Supply chain management can be defined as the planning as well as management of all activities
that are involved in sourcing as well as procurement, conversion, plus including all logistics
management activities. In addition, it is important to note that it also includes the coordination plus
collaboration with channel partners that may be intermediaries, suppliers or customers, etc. In
other words, supply chain management merges supply as well as demand management within and
across businesses or companies. And, it has an integrating function with the main responsibility of
linking primary business functions as well as processes within as well as across business firms into
a strong and high-performing model. Now the internet has revolutionized supply chain
management. There are at least five roles the internet has played when it comes to this. Below are
the different areas in which this has happened: Inventory Management: Definitely one aspect of
supply chains that is most costly is inventory management. And, the internet has made it possible
for business firms to quickly set up EDI information programs with their clients. Before the
emergence of the internet, EDI will usually take a longer time to be implemented in a supply chain.
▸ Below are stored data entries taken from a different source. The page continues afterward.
Lemma extend_runs_cons seq x r r' rs :
  extend_runs seq x (r :: r' :: rs) = r :: extend_runs seq x (r' :: rs).
Proof.
  unfold extend_runs, set_last. rewrite last_cons_cons.
  destruct (last (r' :: rs)) as [[m [|y ys]]|]; [done| |done].
  case_match; [|done]. cbn [length]. by replace (S (S (length rs)) - 1)%nat with (S (S (length rs) - 1)) by lia.
Qed.

Lemma extend_cons_run seq x n y rs :
  extend_runs seq x (cons_run n y rs) = cons_run n y (extend_runs seq x rs).
Proof.
  destruct rs as [|[m [|z zs]] [|r rs]].
  - unfold extend_runs, cons_run, set_last. cbn [last app]. rewrite (Z.eqb_sym seq).
    change (Z.of_nat (length [y])) with 1. by case_match.
  - done.
  - cbn [cons_run]. by rewrite !extend_runs_cons.
  - unfold extend_runs, cons_run, set_last. cbn [last head].
    destruct ((m =? n + 1) && String.eqb (lo_reason y) (lo_reason z)) eqn:E.
    + bool_prop. subst m. cbn [last]. rewrite <- H0.
      replace (n + 1 + Z.of_nat (length (z :: zs))) with (n + Z.of_nat (length (y :: z :: zs)))
        by (cbn [length]; lia).
      set (c := (n + Z.of_nat (length (y :: z :: zs)) =? seq) && _). destruct c;
        cbn [length take app Nat.sub]; by rewrite Z.eqb_refl, H0, String.eqb_refl.
    + cbn [last]. set (c := (m + Z.of_nat (length (z :: zs)) =? seq) && _).
      destruct c; cbn [length take app Nat.sub]; by rewrite E.
  - rewrite extend_runs_cons. unfold cons_run.
    case_match; by rewrite ?extend_runs_cons.
Qed.

Lemma lost_runs_lost n l x :
  lost_runs n (l ++ [Lost x]) = extend_runs (n + Z.of_nat (length l)) x (lost_runs n l).
Proof.
  revert n. induction l as [|b l IH]; intros n; [by rewrite Z.add_0_r|].
  assert (n + Z.of_nat (length (b :: l)) = n + 1 + Z.of_nat (length l)) as -> by (cbn [length]; lia).
  destruct b as [t ts f|y]; [apply IH|].
  rewrite <- app_comm_cons, !lost_runs_cons, IH. symmetry. apply extend_cons_run.
Qed.

Lemma lost_runs_nonempty n l : Forall (λ r, r.2 ≠ []) (lost_runs n l).
Proof.
  revert n. induction l as [|[t ts f|x] l IH]; intros n; [constructor|apply IH|].
  rewrite lost_runs_cons. specialize (IH (n + 1)).
  destruct IH as [|[m [|y ys]] rs Hr IH]; simpl; [by repeat constructor|done|].
  case_match; by repeat constructor.
Qed.

(** ** One operation *)

Inductive ledger_result := RecordId (id : option string) | RecordSeq (seq : Z).

Section refinement.
Context {H : Type} `{!ProfileHooks H}.

Definition run_op (op : ledger_op) : M (BoundedKVRecoveryProfileLedger H) ledger_result :=
  match op with
  | OpWrite t ts fields => id ← ledger_write t ts fields; mret (RecordId id)
  | OpDrop t ts reason => seq ← ledger_drop t ts reason; mret (RecordSeq seq)
  end.

Fixpoint run_ops (ops : list ledger_op) : M (BoundedKVRecoveryProfileLedger H) (list ledger_result) :=
  match ops with
  | [] => mret []
  | op :: ops => r ← run_op op; rs ← run_ops ops; mret (r :: rs)
  end.

(** The ledger that the attempts [l] describe *)
Definition ledger_of (uuid : string) (capacity : Z) (l : list attempt)
    : BoundedKVRecoveryProfileLedger H :=
  mkLedger uuid capacity None (Z.of_nat (length l)) (kept_records uuid 0 l)
    (map run_interval (lost_runs 0 l)).

Definition result_of (uuid : string) (n : Z) (op : ledger_op) (a : attempt) : ledger_result :=
  match op with
  | OpWrite _ _ _ => RecordId (if is_kept a then Some (make_id uuid "k" n) else None)
  | OpDrop _ _ _ => RecordSeq n
  end.

Lemma run_counts_lookup xs t :
  t ∈ ProfileRecordType → run_counts xs !! t = Some (count_of (run_counts xs) t).
Proof.
  intros Ht. unfold run_counts, count_of.
  assert (∀ c : type_counts, is_Some (c !! t) → is_Some (foldl (λ c x, incr (lo_record_type x) c) c xs !! t))
    as Hfold.
  { induction xs as [|x xs IH]; intros c Hc; [done|]. apply IH. unfold incr.
    rewrite lookup_insert_is_Some. destruct (decide (lo_record_type x = t)); [by left|by right]. }
  destruct (Hfold (zero_counts Profile)) as [z Hz]; [|by rewrite Hz].
  repeat (apply elem_of_cons in Ht as [-> | Ht]); [..|by apply elem_of_nil in Ht]; vm_compute; eauto.
Qed.

Lemma last_map {A B} (f : A → B) (l : list A) : last (map f l) = f <$> last l.
Proof. apply fmap_last. Qed.

Lemma run_interval_snoc m y ys x :
  run_interval (m, (y :: ys) ++ [x]) = mkProfileLoss (lo_reason y) m
    (m + Z.of_nat (length (y :: ys))) (incr (lo_record_type x) (run_counts (y :: ys)))
    (lo_timestamp_ns y) (lo_timestamp_ns x).
Proof.
  unfold run_interval. rewrite last_snoc. unfold run_counts. rewrite foldl_app, length_app.
  cbn [head app fmap option_fmap option_map default foldl length]. f_equal. lia.
Qed.

Lemma run_interval_one n x :
  run_interval (n, [x]) = mkProfileLoss (lo_reason x) n n
    (<[lo_record_type x := 1]> (zero_counts Profile)) (lo_timestamp_ns x) (lo_timestamp_ns x).
Proof.
  unfold run_interval, run_counts, incr. cbn [foldl head last length fmap option_fmap option_map default].
  rewrite zero_count_of. f_equal. lia.
Qed.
Then, every channel member had to massively invest in software, equipment, as well as training
before EDI systems could be made operational. Purchasing: The internet has also made it possible
for cost associated with purchasing to be reduced. In the United States, business firms have been
able to make use of the internet to streamline the purchasing function. With it there is reduction in
paper-flows as well as ordercycle times- the time it takes for purchased order to be delivered.
Today, face-to-face negotiations, which might be considered the order of the day in the past, are
not frequently used as bargaining, re-negotiations, term and price agreements, etc. can now be
done via the internet. Transportation: Transport management is probably the most popular use of
the internet in supply chains. This is so important for any business since the tracking of shipments
to regional depots will provide the firm with data that shows how reliable or otherwise the
performance of its carriers is, making it possible for transport managers to confirm whether their
motor carriers are meeting the promised arrival time. And, it also enables them to inform carriers
about shipment delays as this occurs rather than wait for days or even longer before informing
them. Order processing: This critical role of order processing is one that the internet has helped to
dramatically reduce costs. And, reduction in paperwork is a major item of this cost saving when
compared to conventional practices. Okay another major benefit that the internet has bestowed on
this process is the increase in speed with which order processing is now done. Since there is now
a reduction in the time it takes for orders to be placed and received by clients. Vendor relationships:
A critical factor when it comes to vendor relations for a business is being able to rate the
performance of its vendors. This will be based on elements agreed by both parties (the company
and its vendors). And, such performances include factors like deliveries to the company’s
warehouses including depots; vendor raw material inventory among others. The internet has been
used to monitor these areas. Customer service: The internet has made it possible for customers to
have 24-hour access to a business firm’s customer service department making it possible for
companies to be notified of any problem or service issue. Now apart from providing another option
for customers to contact a company concerning service issues this has helped improve
communication flow between business firms and their customers.